Content starts

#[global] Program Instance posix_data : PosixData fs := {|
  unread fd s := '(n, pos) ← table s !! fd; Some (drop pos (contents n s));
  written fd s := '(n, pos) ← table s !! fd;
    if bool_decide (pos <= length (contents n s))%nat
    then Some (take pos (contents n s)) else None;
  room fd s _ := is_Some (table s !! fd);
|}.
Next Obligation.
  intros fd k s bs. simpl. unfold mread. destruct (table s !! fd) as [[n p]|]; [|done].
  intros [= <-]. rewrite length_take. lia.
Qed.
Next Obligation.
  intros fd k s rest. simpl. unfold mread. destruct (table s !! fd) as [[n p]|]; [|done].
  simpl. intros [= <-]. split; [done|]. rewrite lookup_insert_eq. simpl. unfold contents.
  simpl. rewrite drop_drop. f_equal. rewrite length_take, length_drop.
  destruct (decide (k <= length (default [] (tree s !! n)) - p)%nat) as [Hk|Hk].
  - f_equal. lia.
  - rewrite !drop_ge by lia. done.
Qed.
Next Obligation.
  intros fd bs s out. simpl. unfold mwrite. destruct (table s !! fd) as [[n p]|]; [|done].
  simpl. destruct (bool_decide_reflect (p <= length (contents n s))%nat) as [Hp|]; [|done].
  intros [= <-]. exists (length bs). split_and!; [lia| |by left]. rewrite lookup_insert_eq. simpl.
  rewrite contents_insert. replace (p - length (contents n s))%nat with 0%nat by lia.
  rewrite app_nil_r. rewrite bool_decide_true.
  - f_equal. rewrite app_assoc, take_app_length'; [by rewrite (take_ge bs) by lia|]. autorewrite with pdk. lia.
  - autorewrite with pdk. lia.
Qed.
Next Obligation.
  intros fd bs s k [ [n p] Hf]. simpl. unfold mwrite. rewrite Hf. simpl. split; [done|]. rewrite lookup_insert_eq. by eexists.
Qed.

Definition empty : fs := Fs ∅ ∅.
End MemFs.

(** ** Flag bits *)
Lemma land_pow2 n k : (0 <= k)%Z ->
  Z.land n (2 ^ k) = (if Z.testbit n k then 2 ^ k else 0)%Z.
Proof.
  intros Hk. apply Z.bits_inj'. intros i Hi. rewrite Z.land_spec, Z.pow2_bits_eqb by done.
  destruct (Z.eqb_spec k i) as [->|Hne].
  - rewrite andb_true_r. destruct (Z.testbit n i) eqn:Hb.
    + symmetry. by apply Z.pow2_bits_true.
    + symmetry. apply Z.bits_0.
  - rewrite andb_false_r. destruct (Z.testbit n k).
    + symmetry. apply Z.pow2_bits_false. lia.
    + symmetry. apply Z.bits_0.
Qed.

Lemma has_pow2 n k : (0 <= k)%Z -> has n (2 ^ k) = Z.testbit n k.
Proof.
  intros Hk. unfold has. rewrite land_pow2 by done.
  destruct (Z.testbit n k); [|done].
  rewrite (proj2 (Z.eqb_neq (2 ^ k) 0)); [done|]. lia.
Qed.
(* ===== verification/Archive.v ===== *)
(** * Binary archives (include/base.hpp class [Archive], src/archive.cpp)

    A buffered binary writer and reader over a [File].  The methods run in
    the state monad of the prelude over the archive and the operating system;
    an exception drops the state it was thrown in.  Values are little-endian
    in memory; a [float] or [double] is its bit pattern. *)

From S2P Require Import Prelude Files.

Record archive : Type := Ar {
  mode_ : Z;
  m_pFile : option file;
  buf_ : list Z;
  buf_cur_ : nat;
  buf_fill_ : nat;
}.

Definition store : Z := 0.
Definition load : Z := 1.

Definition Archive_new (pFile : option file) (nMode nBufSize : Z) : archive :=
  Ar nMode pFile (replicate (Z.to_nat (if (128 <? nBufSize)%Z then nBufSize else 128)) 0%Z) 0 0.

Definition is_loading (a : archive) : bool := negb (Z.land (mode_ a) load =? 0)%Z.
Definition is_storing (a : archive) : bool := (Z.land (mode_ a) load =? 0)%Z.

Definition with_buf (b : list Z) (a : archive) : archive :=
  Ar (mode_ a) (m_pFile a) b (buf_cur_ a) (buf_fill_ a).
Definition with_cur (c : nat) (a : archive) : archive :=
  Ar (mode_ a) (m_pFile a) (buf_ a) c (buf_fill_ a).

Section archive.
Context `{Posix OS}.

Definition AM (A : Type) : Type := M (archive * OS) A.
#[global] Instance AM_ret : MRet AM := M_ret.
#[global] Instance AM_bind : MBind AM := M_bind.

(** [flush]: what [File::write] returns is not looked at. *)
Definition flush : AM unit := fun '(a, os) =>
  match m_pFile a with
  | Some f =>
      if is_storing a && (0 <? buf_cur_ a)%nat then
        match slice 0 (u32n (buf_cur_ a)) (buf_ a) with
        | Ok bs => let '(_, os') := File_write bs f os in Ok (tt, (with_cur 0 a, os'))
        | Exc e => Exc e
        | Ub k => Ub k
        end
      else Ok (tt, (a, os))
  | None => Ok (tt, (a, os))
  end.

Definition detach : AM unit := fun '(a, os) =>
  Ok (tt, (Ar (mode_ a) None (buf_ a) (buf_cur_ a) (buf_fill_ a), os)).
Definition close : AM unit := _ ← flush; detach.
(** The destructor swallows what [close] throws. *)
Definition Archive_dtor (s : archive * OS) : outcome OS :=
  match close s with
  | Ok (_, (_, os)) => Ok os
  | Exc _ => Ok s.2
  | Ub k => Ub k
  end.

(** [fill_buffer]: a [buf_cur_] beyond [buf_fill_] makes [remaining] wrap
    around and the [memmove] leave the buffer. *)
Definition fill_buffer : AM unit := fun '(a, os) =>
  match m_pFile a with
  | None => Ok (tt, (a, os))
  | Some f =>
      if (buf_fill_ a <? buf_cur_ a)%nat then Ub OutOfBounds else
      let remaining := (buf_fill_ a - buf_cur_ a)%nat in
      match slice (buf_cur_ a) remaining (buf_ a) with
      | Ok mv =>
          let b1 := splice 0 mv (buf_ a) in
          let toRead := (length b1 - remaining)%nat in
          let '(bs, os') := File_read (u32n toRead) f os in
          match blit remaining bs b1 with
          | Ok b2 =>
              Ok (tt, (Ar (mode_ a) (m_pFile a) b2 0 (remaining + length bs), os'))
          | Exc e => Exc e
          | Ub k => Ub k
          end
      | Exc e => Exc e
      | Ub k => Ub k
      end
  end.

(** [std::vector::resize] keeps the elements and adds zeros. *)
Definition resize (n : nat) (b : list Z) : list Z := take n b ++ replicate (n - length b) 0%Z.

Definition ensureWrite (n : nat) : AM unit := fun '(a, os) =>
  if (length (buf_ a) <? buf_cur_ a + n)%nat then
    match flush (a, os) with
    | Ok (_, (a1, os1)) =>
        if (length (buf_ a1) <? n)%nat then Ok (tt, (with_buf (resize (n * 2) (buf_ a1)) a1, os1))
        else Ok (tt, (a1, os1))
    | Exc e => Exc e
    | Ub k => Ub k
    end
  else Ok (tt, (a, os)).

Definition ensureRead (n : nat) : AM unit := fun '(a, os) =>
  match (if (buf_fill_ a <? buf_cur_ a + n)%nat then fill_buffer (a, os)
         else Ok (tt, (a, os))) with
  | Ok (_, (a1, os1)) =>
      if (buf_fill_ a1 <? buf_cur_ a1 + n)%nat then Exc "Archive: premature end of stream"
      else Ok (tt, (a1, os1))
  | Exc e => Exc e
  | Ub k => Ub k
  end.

Content ends

--- WORK ITEM ---
Start at the line containing "Definition ensureRead (n" and return each line up to and including the last line of the material.

--- SOLUTION TO THIS PROBLEM ---
Definition ensureRead (n : nat) : AM unit := fun '(a, os) =>
  match (if (buf_fill_ a <? buf_cur_ a + n)%nat then fill_buffer (a, os)
         else Ok (tt, (a, os))) with
  | Ok (_, (a1, os1)) =>
      if (buf_fill_ a1 <? buf_cur_ a1 + n)%nat then Exc "Archive: premature end of stream"
      else Ok (tt, (a1, os1))
  | Exc e => Exc e
  | Ub k => Ub k
  end.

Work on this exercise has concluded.